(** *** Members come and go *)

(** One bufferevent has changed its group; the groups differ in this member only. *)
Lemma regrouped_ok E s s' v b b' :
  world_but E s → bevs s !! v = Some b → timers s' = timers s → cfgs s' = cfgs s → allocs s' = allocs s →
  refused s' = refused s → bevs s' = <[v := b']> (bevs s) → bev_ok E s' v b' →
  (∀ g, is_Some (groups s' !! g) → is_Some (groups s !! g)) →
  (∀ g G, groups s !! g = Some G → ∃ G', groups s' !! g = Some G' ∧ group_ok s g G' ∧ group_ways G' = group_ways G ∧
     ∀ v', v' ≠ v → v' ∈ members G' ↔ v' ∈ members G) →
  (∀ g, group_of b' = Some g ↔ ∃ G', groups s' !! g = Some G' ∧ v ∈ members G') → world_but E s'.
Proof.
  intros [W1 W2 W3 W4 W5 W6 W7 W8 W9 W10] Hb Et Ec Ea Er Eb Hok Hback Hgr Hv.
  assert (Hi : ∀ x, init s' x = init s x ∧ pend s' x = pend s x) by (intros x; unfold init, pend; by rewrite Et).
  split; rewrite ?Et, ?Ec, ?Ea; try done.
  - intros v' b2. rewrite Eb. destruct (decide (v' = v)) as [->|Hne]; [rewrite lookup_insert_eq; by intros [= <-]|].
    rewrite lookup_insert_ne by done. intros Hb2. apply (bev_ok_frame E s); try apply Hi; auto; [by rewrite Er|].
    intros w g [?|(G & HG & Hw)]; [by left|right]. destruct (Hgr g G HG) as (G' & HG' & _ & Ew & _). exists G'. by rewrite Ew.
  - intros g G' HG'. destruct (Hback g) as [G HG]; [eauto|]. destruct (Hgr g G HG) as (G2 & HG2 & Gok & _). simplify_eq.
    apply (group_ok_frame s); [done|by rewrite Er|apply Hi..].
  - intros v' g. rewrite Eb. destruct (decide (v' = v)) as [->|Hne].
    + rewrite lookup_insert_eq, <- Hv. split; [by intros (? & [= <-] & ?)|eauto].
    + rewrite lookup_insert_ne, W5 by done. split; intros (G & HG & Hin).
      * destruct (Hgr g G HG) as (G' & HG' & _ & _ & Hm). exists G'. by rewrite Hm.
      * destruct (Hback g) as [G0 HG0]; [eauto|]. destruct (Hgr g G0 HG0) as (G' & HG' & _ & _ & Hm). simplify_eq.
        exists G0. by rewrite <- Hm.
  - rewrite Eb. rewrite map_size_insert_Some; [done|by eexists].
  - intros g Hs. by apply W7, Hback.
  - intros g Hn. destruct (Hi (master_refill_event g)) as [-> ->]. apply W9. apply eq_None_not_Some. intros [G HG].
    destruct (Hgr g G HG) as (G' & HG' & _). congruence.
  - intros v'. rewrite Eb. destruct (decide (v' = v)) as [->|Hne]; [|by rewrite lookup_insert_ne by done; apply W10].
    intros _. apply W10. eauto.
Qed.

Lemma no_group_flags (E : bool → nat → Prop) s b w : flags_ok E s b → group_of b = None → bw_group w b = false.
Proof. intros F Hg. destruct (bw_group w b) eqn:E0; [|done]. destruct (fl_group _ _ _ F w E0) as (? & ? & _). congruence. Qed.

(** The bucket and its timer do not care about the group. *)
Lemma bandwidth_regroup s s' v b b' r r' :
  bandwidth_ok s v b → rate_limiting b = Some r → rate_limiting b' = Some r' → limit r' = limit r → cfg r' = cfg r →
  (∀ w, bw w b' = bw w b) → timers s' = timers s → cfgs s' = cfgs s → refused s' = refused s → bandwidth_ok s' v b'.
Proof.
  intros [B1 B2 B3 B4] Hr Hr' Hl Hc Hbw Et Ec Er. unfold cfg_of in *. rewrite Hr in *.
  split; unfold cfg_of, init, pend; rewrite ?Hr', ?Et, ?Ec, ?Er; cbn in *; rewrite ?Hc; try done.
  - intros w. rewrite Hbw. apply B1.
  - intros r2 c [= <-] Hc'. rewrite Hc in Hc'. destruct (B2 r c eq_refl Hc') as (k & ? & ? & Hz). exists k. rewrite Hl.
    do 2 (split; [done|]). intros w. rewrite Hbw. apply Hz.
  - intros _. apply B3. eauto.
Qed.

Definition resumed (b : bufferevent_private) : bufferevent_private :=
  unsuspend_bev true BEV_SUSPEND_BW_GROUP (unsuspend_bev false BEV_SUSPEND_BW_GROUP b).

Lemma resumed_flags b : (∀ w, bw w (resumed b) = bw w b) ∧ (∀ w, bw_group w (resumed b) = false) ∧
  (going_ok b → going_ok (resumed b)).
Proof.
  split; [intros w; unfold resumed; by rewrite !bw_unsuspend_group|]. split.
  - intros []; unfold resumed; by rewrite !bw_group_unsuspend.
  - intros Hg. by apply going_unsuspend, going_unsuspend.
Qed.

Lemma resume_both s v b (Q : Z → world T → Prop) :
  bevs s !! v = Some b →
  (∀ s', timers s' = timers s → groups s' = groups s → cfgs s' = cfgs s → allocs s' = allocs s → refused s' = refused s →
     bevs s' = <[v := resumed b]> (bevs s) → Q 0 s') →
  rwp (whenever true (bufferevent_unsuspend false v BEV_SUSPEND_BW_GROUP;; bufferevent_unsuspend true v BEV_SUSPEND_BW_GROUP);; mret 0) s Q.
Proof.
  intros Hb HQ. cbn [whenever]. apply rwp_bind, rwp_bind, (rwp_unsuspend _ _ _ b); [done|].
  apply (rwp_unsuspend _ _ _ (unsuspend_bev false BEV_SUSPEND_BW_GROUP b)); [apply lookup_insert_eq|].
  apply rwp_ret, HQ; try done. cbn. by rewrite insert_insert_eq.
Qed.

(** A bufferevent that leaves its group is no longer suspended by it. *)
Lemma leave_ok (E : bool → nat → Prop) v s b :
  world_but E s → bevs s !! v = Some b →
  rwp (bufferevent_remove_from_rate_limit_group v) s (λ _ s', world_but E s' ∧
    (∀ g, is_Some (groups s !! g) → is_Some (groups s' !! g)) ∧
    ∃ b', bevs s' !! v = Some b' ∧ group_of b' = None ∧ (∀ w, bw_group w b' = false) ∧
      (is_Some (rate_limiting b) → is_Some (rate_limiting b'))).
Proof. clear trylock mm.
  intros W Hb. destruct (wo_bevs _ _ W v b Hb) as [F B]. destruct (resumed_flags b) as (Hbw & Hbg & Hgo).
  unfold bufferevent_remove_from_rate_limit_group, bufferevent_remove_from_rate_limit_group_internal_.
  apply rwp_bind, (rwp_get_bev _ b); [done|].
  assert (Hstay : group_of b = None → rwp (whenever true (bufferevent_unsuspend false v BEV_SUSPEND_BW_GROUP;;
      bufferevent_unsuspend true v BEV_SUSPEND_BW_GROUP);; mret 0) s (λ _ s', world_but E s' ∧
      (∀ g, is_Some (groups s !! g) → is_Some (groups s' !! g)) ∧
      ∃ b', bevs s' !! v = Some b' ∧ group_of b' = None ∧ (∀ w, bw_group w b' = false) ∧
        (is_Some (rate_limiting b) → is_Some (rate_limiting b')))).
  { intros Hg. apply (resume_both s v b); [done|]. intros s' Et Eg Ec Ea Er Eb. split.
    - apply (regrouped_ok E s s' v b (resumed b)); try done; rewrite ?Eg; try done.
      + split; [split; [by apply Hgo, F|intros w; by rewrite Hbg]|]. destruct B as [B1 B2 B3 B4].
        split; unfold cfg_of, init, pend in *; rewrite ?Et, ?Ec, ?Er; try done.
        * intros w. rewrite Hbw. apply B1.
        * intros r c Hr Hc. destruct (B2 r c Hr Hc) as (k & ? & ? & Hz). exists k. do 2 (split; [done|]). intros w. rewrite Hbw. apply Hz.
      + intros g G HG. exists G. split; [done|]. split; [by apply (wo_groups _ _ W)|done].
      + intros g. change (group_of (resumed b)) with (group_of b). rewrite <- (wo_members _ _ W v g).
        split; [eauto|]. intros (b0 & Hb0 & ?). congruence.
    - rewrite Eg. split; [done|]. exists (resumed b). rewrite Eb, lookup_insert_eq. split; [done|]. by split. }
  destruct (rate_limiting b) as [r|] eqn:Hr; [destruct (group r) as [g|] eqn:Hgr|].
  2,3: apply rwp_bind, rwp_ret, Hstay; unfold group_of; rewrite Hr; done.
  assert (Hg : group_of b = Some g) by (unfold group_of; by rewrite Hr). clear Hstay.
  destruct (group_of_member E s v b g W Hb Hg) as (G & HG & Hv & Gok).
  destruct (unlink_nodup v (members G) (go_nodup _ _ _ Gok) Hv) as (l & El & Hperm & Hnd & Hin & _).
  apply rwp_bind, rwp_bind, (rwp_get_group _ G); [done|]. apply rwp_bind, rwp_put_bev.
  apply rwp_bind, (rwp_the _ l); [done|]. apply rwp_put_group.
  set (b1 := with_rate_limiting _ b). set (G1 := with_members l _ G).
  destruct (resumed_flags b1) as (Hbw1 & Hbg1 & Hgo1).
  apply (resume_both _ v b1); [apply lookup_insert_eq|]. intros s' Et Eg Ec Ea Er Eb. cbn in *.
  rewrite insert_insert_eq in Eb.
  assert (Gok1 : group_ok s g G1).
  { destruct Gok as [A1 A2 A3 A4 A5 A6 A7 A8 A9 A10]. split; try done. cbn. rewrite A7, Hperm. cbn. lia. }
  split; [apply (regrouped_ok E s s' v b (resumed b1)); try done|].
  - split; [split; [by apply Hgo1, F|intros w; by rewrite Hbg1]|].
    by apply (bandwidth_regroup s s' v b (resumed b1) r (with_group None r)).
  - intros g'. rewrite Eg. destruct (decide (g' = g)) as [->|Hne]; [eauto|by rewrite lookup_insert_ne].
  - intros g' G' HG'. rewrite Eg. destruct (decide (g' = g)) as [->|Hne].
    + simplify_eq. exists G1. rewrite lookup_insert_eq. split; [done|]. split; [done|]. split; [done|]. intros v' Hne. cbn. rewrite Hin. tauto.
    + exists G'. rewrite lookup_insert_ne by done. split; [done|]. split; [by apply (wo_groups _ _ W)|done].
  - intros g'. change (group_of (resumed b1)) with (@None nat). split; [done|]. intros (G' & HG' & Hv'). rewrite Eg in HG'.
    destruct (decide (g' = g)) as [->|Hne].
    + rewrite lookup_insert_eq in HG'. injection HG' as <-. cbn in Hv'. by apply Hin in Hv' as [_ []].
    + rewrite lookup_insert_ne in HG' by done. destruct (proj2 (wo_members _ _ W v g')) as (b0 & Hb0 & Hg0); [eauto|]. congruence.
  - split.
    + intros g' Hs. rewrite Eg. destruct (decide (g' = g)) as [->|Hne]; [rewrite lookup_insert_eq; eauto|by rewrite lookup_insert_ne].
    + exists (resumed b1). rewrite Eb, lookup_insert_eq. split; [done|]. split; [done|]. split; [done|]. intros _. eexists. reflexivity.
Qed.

────────────────

Keep only the lines of the listing that contain the word "Hback", and copy them.

**TASK SOLUTION**
  intros [W1 W2 W3 W4 W5 W6 W7 W8 W9 W10] Hb Et Ec Ea Er Eb Hok Hback Hgr Hv.
  - intros g G' HG'. destruct (Hback g) as [G HG]; [eauto|]. destruct (Hgr g G HG) as (G2 & HG2 & Gok & _). simplify_eq.
      * destruct (Hback g) as [G0 HG0]; [eauto|]. destruct (Hgr g G0 HG0) as (G' & HG' & _ & _ & Hm). simplify_eq.
  - intros g Hs. by apply W7, Hback.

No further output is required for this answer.